Exercise:
The answer must be every entry, retyped without a single difference.

Material for this exercise:
(** [time.Time{}] and the zero [Transaction] that [Unmarshal] fills. *)
Definition zero_time : time := -62135596800 * Second.

Definition zero_Transaction : Transaction :=
  mkTransaction uuid_Nil "" uuid_Nil uuid_Nil 0 "" "" "" "" "" None None zero_time None.

(** *** Marshalling: the struct's fields in order, by their [json] tags.  [AmountEncrypted]
    and [Signature] carry the tag ["-"] and are left out. *)

Definition opt_field {A} (name : string) (enc : A -> json) (o : option A) : list (string * json) :=
  match o with Some a => [(name, enc a)] | None => [] end.

Definition uuid_json (u : uuid) : json := JStr (uuid_String u).
Definition int_json (z : Z) : json := JNum (FormatInt z).
Definition time_json (t : time) : json := JStr (Format_RFC3339Nano t).

Definition transaction_fields (t : Transaction) : list (string * json) :=
  [("id", uuid_json (tx_ID t)); ("reference_id", JStr (tx_ReferenceID t));
   ("merchant_id", uuid_json (tx_MerchantID t)); ("wallet_id", uuid_json (tx_WalletID t));
   ("amount", int_json (tx_Amount t)); ("transaction_type", JStr (tx_TransactionType t));
   ("status", JStr (tx_Status t))]
  ++ (if (tx_ClientIP t =? "")%string then [] else [("client_ip", JStr (tx_ClientIP t))])
  ++ opt_field "extra_data" JStr (tx_ExtraData t)
  ++ opt_field "original_transaction_id" uuid_json (tx_OriginalTransactionID t)
  ++ [("created_at", time_json (tx_CreatedAt t))]
  ++ opt_field "processed_at" time_json (tx_ProcessedAt t).

(** [json.Marshal(txn)]: it fails on a year that RFC 3339 cannot show. *)
Definition Marshal_Transaction (t : Transaction) : res string :=
  let! _ := time_to_json (tx_CreatedAt t) in
  let! _ := match tx_ProcessedAt t with Some p => time_to_json p | None => Ok JNull end in
  Ok (json_print (JObj (transaction_fields t))).

(** *** Unmarshalling *)

Definition ascii_upper (c : ascii) : ascii :=
  let v := byte_val c in if (97 <=? v) && (v <=? 122) then byte_of (v - 32) else c.

Fixpoint fold_key (s : string) : string :=
  match s with EmptyString => EmptyString | String c t => String (ascii_upper c) (fold_key t) end.

(** Keys match their field up to ASCII case. *)
Definition key_matches (name key : string) : bool := (fold_key name =? fold_key key)%string.

Definition UnmarshalTypeError : error := ErrLeaf "json: cannot unmarshal value into Go struct field".

(** One decoder per field type, from the value present and the field's current value:
    [null] leaves a plain field alone and clears a pointer. *)
Definition dec_string (v : json) (old : string) : res string :=
  match v with JStr s => Ok s | JNull => Ok old | _ => Err UnmarshalTypeError end.
Definition dec_int64 (v : json) (old : Z) : res Z :=
  match v with
  | JNum lit => match ParseInt lit with Ok z => Ok z | Err _ => Err UnmarshalTypeError end
  | JNull => Ok old
  | _ => Err UnmarshalTypeError
  end.
Definition dec_uuid (v : json) (old : uuid) : res uuid :=
  match v with JStr s => uuid_Parse s | JNull => Ok old | _ => Err UnmarshalTypeError end.
Definition dec_time (v : json) (old : time) : res time :=
  match v with
  | JStr s => match parse_rfc3339 s with Some t => Ok t | None => Err (ErrLeaf "parsing time") end
  | JNull => Ok old
  | _ => Err (ErrLeaf "Time.UnmarshalJSON: input is not a JSON string")
  end.
Definition dec_ptr {A} (dec : json -> A -> res A) (zero : A) (v : json) (old : option A) : res (option A) :=
  match v with
  | JNull => Ok None
  | _ => result_map Some (dec v (default zero old))
  end.

(** Every member whose key matches is decoded into the field, in order. *)
Fixpoint decode_field {A} (name : string) (dec : json -> A -> res A)
    (members : list (string * json)) (a : A) : res A :=
  match members with
  | [] => Ok a
  | (k, v) :: l =>
    let! a' := (if key_matches name k then dec v a else Ok a) in decode_field name dec l a'
  end.

Definition decode_transaction (l : list (string * json)) (z : Transaction) : res Transaction :=
  let! id := decode_field "id" dec_uuid l (tx_ID z) in
  let! ref := decode_field "reference_id" dec_string l (tx_ReferenceID z) in
  let! mid := decode_field "merchant_id" dec_uuid l (tx_MerchantID z) in
  let! wid := decode_field "wallet_id" dec_uuid l (tx_WalletID z) in
  let! amt := decode_field "amount" dec_int64 l (tx_Amount z) in
  let! typ := decode_field "transaction_type" dec_string l (tx_TransactionType z) in
  let! sta := decode_field "status" dec_string l (tx_Status z) in
  let! ip := decode_field "client_ip" dec_string l (tx_ClientIP z) in
  let! ext := decode_field "extra_data" (dec_ptr dec_string "") l (tx_ExtraData z) in
  let! orig := decode_field "original_transaction_id" (dec_ptr dec_uuid uuid_Nil) l
                 (tx_OriginalTransactionID z) in
  let! cre := decode_field "created_at" dec_time l (tx_CreatedAt z) in
  let! pro := decode_field "processed_at" (dec_ptr dec_time zero_time) l (tx_ProcessedAt z) in
  Ok (mkTransaction id ref mid wid amt (tx_AmountEncrypted z) typ sta (tx_Signature z) ip ext
        orig cre pro).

Response:
(** [time.Time{}] and the zero [Transaction] that [Unmarshal] fills. *)
Definition zero_time : time := -62135596800 * Second.

Definition zero_Transaction : Transaction :=
  mkTransaction uuid_Nil "" uuid_Nil uuid_Nil 0 "" "" "" "" "" None None zero_time None.

(** *** Marshalling: the struct's fields in order, by their [json] tags.  [AmountEncrypted]
    and [Signature] carry the tag ["-"] and are left out. *)

Definition opt_field {A} (name : string) (enc : A -> json) (o : option A) : list (string * json) :=
  match o with Some a => [(name, enc a)] | None => [] end.

Definition uuid_json (u : uuid) : json := JStr (uuid_String u).
Definition int_json (z : Z) : json := JNum (FormatInt z).
Definition time_json (t : time) : json := JStr (Format_RFC3339Nano t).

Definition transaction_fields (t : Transaction) : list (string * json) :=
  [("id", uuid_json (tx_ID t)); ("reference_id", JStr (tx_ReferenceID t));
   ("merchant_id", uuid_json (tx_MerchantID t)); ("wallet_id", uuid_json (tx_WalletID t));
   ("amount", int_json (tx_Amount t)); ("transaction_type", JStr (tx_TransactionType t));
   ("status", JStr (tx_Status t))]
  ++ (if (tx_ClientIP t =? "")%string then [] else [("client_ip", JStr (tx_ClientIP t))])
  ++ opt_field "extra_data" JStr (tx_ExtraData t)
  ++ opt_field "original_transaction_id" uuid_json (tx_OriginalTransactionID t)
  ++ [("created_at", time_json (tx_CreatedAt t))]
  ++ opt_field "processed_at" time_json (tx_ProcessedAt t).

(** [json.Marshal(txn)]: it fails on a year that RFC 3339 cannot show. *)
Definition Marshal_Transaction (t : Transaction) : res string :=
  let! _ := time_to_json (tx_CreatedAt t) in
  let! _ := match tx_ProcessedAt t with Some p => time_to_json p | None => Ok JNull end in
  Ok (json_print (JObj (transaction_fields t))).

(** *** Unmarshalling *)

Definition ascii_upper (c : ascii) : ascii :=
  let v := byte_val c in if (97 <=? v) && (v <=? 122) then byte_of (v - 32) else c.

Fixpoint fold_key (s : string) : string :=
  match s with EmptyString => EmptyString | String c t => String (ascii_upper c) (fold_key t) end.

(** Keys match their field up to ASCII case. *)
Definition key_matches (name key : string) : bool := (fold_key name =? fold_key key)%string.

Definition UnmarshalTypeError : error := ErrLeaf "json: cannot unmarshal value into Go struct field".

(** One decoder per field type, from the value present and the field's current value:
    [null] leaves a plain field alone and clears a pointer. *)
Definition dec_string (v : json) (old : string) : res string :=
  match v with JStr s => Ok s | JNull => Ok old | _ => Err UnmarshalTypeError end.
Definition dec_int64 (v : json) (old : Z) : res Z :=
  match v with
  | JNum lit => match ParseInt lit with Ok z => Ok z | Err _ => Err UnmarshalTypeError end
  | JNull => Ok old
  | _ => Err UnmarshalTypeError
  end.
Definition dec_uuid (v : json) (old : uuid) : res uuid :=
  match v with JStr s => uuid_Parse s | JNull => Ok old | _ => Err UnmarshalTypeError end.
Definition dec_time (v : json) (old : time) : res time :=
  match v with
  | JStr s => match parse_rfc3339 s with Some t => Ok t | None => Err (ErrLeaf "parsing time") end
  | JNull => Ok old
  | _ => Err (ErrLeaf "Time.UnmarshalJSON: input is not a JSON string")
  end.
Definition dec_ptr {A} (dec : json -> A -> res A) (zero : A) (v : json) (old : option A) : res (option A) :=
  match v with
  | JNull => Ok None
  | _ => result_map Some (dec v (default zero old))
  end.

(** Every member whose key matches is decoded into the field, in order. *)
Fixpoint decode_field {A} (name : string) (dec : json -> A -> res A)
    (members : list (string * json)) (a : A) : res A :=
  match members with
  | [] => Ok a
  | (k, v) :: l =>
    let! a' := (if key_matches name k then dec v a else Ok a) in decode_field name dec l a'
  end.

Definition decode_transaction (l : list (string * json)) (z : Transaction) : res Transaction :=
  let! id := decode_field "id" dec_uuid l (tx_ID z) in
  let! ref := decode_field "reference_id" dec_string l (tx_ReferenceID z) in
  let! mid := decode_field "merchant_id" dec_uuid l (tx_MerchantID z) in
  let! wid := decode_field "wallet_id" dec_uuid l (tx_WalletID z) in
  let! amt := decode_field "amount" dec_int64 l (tx_Amount z) in
  let! typ := decode_field "transaction_type" dec_string l (tx_TransactionType z) in
  let! sta := decode_field "status" dec_string l (tx_Status z) in
  let! ip := decode_field "client_ip" dec_string l (tx_ClientIP z) in
  let! ext := decode_field "extra_data" (dec_ptr dec_string "") l (tx_ExtraData z) in
  let! orig := decode_field "original_transaction_id" (dec_ptr dec_uuid uuid_Nil) l
                 (tx_OriginalTransactionID z) in
  let! cre := decode_field "created_at" dec_time l (tx_CreatedAt z) in
  let! pro := decode_field "processed_at" (dec_ptr dec_time zero_time) l (tx_ProcessedAt z) in
  Ok (mkTransaction id ref mid wid amt (tx_AmountEncrypted z) typ sta (tx_Signature z) ip ext
        orig cre pro).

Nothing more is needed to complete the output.